DIRECTIONS. Search the entries below. Return every line that has "apply" in it.

Dataset entries.
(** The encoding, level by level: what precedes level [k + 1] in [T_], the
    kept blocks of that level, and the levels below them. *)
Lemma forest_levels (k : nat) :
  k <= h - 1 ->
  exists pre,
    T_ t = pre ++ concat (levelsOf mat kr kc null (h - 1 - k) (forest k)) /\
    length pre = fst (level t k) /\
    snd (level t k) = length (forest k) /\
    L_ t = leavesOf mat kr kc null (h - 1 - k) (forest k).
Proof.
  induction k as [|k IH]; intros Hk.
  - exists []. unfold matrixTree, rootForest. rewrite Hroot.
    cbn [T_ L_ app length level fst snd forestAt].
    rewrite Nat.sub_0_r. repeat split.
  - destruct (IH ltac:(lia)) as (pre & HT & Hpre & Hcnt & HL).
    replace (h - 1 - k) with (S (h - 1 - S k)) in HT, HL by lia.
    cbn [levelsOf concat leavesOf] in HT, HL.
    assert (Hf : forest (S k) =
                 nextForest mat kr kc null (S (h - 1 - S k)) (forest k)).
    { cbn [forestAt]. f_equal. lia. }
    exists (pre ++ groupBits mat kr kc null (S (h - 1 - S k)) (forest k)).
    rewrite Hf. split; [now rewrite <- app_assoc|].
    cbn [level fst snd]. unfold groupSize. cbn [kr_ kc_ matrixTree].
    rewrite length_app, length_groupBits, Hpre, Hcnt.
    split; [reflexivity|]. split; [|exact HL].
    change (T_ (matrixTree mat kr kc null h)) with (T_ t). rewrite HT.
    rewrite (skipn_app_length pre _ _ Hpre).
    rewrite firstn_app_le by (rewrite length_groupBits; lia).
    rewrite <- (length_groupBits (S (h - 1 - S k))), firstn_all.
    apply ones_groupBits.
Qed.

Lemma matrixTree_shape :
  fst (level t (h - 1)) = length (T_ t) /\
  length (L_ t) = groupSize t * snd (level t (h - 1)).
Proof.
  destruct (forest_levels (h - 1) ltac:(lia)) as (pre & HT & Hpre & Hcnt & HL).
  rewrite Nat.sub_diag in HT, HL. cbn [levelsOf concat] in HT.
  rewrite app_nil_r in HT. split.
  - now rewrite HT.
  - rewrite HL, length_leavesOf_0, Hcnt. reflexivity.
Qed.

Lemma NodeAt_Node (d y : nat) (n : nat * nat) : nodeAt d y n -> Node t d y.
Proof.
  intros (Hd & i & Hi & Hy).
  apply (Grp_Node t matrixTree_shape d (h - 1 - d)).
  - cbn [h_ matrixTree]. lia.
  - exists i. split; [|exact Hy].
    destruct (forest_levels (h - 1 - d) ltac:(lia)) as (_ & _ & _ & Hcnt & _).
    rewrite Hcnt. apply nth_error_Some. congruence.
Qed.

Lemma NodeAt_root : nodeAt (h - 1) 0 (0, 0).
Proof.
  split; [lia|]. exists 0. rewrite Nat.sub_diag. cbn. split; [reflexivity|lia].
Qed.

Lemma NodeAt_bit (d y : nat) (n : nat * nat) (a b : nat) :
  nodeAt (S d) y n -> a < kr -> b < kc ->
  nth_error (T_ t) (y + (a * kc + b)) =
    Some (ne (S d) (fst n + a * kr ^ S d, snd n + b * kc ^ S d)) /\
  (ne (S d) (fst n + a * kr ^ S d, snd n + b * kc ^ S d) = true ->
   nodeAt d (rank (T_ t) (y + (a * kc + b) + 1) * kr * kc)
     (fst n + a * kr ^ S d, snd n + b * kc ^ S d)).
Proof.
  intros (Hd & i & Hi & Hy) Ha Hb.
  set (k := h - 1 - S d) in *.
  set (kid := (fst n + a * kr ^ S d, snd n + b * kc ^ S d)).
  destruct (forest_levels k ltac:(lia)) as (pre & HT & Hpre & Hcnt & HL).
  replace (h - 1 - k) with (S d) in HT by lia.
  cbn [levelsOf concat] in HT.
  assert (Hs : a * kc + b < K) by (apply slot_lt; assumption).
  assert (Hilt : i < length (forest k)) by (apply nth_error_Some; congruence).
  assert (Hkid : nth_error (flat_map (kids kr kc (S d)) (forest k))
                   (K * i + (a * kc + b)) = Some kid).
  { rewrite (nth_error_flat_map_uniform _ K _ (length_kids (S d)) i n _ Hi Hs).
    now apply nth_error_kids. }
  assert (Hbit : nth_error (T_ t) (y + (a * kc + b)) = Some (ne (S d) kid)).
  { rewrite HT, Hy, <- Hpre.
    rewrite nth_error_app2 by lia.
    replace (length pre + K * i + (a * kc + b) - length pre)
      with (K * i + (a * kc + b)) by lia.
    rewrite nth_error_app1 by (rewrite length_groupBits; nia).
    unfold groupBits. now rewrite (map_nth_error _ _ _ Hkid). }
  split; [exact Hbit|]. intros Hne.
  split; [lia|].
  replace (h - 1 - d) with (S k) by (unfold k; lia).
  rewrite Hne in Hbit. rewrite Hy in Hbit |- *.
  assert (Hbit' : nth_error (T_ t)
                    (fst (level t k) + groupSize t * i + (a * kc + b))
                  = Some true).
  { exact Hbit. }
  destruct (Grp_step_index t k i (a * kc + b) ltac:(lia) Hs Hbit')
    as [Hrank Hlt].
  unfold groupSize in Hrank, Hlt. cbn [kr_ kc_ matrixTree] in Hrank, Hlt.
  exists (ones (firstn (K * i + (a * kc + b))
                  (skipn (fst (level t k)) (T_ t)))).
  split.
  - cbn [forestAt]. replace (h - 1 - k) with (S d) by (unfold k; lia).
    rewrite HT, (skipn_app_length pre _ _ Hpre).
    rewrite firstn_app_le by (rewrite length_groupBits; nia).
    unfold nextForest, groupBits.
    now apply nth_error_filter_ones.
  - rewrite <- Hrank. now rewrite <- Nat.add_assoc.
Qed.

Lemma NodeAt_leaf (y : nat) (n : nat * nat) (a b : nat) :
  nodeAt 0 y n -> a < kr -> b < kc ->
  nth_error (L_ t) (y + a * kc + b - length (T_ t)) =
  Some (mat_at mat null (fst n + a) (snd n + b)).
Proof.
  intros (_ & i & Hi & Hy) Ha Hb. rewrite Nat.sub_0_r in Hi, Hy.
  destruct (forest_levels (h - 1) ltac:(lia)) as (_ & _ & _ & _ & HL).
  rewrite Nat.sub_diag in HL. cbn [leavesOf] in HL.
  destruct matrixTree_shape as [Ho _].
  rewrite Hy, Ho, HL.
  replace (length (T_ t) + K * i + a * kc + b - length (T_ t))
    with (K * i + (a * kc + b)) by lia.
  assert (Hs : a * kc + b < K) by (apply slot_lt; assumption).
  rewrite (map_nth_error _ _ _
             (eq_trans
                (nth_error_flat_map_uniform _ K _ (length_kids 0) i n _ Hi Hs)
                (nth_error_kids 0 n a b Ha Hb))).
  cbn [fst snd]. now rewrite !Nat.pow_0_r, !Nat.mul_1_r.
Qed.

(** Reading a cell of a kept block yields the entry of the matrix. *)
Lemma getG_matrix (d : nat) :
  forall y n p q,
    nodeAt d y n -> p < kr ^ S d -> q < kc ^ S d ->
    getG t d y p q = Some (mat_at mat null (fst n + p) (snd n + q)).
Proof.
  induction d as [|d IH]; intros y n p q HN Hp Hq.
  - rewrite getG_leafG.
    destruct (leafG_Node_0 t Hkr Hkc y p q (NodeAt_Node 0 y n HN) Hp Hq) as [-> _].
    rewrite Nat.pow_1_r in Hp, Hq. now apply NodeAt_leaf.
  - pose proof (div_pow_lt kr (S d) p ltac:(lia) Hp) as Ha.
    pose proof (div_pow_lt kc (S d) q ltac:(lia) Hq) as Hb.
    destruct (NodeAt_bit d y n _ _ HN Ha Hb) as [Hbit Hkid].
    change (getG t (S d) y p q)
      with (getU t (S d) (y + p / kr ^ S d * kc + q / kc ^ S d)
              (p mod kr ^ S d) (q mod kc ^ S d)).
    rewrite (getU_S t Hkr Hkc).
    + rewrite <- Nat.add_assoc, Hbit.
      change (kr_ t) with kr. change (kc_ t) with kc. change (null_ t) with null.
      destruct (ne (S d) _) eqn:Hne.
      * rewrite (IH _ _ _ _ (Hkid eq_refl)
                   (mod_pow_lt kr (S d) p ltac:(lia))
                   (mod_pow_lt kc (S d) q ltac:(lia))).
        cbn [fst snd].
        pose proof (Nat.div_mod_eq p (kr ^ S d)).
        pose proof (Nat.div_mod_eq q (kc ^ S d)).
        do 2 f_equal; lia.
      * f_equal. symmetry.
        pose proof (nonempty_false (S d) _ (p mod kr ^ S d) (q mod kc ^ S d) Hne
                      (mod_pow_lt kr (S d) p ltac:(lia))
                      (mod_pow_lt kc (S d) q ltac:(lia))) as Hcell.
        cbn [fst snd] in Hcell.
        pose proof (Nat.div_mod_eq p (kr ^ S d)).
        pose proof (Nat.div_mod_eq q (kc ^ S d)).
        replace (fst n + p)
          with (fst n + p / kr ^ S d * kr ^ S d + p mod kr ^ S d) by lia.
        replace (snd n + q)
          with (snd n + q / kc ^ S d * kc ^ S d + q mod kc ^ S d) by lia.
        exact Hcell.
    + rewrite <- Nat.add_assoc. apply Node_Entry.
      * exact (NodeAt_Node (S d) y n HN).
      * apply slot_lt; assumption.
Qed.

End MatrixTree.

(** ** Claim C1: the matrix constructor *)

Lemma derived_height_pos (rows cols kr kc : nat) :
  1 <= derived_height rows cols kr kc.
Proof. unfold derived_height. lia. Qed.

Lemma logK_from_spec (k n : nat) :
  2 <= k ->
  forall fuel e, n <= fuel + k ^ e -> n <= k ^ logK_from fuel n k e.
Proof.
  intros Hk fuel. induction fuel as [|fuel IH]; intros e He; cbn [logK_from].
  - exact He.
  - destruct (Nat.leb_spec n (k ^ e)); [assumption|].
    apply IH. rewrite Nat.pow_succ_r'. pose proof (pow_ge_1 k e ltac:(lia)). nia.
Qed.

RESULT OF THE EXERCISE.
    apply ones_groupBits.
  apply (Grp_Node t matrixTree_shape d (h - 1 - d)).
    rewrite Hcnt. apply nth_error_Some. congruence.
  assert (Hs : a * kc + b < K) by (apply slot_lt; assumption).
  assert (Hilt : i < length (forest k)) by (apply nth_error_Some; congruence).
    now apply nth_error_kids. }
    now apply nth_error_filter_ones.
  assert (Hs : a * kc + b < K) by (apply slot_lt; assumption).
    rewrite Nat.pow_1_r in Hp, Hq. now apply NodeAt_leaf.
    + rewrite <- Nat.add_assoc. apply Node_Entry.
      * apply slot_lt; assumption.
    apply IH. rewrite Nat.pow_succ_r'. pose proof (pow_ge_1 k e ltac:(lia)). nia.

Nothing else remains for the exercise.